=== Section Start ===
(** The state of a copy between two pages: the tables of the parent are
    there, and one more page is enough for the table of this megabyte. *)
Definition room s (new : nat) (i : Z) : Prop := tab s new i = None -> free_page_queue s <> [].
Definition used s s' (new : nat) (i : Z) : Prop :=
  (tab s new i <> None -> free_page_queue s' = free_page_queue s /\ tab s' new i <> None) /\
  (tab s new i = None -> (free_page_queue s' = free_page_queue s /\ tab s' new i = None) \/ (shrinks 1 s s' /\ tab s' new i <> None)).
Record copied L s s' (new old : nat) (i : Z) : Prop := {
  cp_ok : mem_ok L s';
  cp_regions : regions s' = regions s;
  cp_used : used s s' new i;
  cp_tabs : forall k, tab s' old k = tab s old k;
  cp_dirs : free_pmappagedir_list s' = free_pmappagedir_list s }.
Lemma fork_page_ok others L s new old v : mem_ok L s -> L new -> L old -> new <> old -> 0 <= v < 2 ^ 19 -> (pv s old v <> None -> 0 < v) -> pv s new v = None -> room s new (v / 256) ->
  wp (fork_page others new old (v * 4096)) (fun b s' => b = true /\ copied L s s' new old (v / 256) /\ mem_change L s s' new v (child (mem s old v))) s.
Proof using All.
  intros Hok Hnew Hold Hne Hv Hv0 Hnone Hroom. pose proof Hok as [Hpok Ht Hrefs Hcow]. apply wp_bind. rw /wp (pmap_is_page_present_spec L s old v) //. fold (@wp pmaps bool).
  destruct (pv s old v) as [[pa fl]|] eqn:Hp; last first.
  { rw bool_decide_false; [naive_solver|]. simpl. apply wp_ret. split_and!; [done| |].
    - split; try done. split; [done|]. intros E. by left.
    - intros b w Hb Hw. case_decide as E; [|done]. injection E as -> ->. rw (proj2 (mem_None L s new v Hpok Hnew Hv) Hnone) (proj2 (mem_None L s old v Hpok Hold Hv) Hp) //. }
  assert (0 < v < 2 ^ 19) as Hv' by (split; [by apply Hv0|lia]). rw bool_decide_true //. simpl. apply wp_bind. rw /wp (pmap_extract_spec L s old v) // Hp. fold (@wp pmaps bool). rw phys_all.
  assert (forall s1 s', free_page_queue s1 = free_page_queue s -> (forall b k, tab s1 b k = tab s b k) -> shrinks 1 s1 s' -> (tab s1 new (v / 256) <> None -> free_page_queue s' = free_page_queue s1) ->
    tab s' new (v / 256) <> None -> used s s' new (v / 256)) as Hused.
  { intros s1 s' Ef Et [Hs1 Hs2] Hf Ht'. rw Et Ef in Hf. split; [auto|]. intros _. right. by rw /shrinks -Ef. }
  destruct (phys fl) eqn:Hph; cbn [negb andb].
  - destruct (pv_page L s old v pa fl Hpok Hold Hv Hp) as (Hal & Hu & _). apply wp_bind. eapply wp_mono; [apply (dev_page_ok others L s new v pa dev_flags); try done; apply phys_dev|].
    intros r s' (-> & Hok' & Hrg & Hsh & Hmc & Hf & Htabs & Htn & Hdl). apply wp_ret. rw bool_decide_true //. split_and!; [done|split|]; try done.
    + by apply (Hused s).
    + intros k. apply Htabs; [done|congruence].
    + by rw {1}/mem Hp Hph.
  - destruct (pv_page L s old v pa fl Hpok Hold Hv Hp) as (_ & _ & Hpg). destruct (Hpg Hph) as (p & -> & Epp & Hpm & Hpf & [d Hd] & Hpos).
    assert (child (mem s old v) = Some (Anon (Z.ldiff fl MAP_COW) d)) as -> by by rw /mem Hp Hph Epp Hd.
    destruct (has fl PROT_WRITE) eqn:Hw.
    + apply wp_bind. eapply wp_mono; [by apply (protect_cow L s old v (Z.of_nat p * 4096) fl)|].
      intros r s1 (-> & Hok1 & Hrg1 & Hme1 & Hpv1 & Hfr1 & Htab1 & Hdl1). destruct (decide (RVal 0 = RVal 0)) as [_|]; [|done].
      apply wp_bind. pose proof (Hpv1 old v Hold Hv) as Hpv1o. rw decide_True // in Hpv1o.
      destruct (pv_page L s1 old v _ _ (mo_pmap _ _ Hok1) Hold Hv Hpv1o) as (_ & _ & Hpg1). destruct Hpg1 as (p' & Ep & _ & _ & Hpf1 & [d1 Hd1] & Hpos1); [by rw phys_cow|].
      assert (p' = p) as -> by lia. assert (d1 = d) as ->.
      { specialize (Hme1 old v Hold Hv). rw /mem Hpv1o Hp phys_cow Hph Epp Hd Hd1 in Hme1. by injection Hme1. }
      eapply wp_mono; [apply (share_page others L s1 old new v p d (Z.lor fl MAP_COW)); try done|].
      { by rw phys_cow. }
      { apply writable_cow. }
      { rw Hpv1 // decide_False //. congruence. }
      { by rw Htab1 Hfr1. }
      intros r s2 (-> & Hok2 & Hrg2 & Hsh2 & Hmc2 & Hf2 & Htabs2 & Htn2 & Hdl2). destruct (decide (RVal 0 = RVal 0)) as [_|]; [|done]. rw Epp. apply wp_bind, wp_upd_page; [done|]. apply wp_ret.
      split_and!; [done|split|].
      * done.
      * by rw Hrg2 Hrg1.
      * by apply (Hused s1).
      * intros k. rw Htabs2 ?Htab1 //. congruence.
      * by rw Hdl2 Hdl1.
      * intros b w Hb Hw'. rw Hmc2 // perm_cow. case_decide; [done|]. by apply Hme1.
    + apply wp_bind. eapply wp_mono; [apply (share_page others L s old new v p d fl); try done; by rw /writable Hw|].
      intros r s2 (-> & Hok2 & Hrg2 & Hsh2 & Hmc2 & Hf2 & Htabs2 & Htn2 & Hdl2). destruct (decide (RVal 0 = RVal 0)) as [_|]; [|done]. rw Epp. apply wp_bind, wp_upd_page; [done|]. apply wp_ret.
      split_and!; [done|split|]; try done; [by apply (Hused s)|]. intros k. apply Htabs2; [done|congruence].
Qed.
=== Section End ===
=== Section Start ===
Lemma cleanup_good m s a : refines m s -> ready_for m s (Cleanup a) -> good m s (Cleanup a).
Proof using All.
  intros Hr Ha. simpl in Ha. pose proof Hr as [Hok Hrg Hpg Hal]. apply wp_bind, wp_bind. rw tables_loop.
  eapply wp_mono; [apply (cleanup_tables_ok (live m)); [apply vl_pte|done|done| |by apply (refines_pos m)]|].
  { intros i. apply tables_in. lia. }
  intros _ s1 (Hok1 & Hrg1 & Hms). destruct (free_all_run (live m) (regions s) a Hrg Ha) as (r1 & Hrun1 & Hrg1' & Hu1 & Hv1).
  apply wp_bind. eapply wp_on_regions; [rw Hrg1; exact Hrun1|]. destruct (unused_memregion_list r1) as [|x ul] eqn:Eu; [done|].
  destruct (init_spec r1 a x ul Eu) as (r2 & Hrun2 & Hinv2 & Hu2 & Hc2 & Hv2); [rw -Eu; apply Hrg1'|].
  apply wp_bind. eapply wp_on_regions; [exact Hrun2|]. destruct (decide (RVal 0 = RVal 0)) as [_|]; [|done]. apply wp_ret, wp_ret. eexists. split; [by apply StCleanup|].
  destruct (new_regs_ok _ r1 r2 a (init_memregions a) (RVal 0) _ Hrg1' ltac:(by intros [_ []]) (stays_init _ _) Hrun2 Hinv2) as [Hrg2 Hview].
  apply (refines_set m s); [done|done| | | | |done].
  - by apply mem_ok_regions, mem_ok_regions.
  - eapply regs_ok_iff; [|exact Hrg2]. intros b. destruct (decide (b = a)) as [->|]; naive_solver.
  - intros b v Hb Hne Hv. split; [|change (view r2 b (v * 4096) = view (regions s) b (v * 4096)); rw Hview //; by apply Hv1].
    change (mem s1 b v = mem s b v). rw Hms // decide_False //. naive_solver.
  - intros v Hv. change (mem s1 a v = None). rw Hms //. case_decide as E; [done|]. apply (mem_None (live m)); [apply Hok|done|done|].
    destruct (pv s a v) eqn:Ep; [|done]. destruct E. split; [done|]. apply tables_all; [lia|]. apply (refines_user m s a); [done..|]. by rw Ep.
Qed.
=== Section End ===
▶ [How to complete this task] If a line of the records above includes the word "pose", count it; state the final number with no other words.

▶ [Written response] 3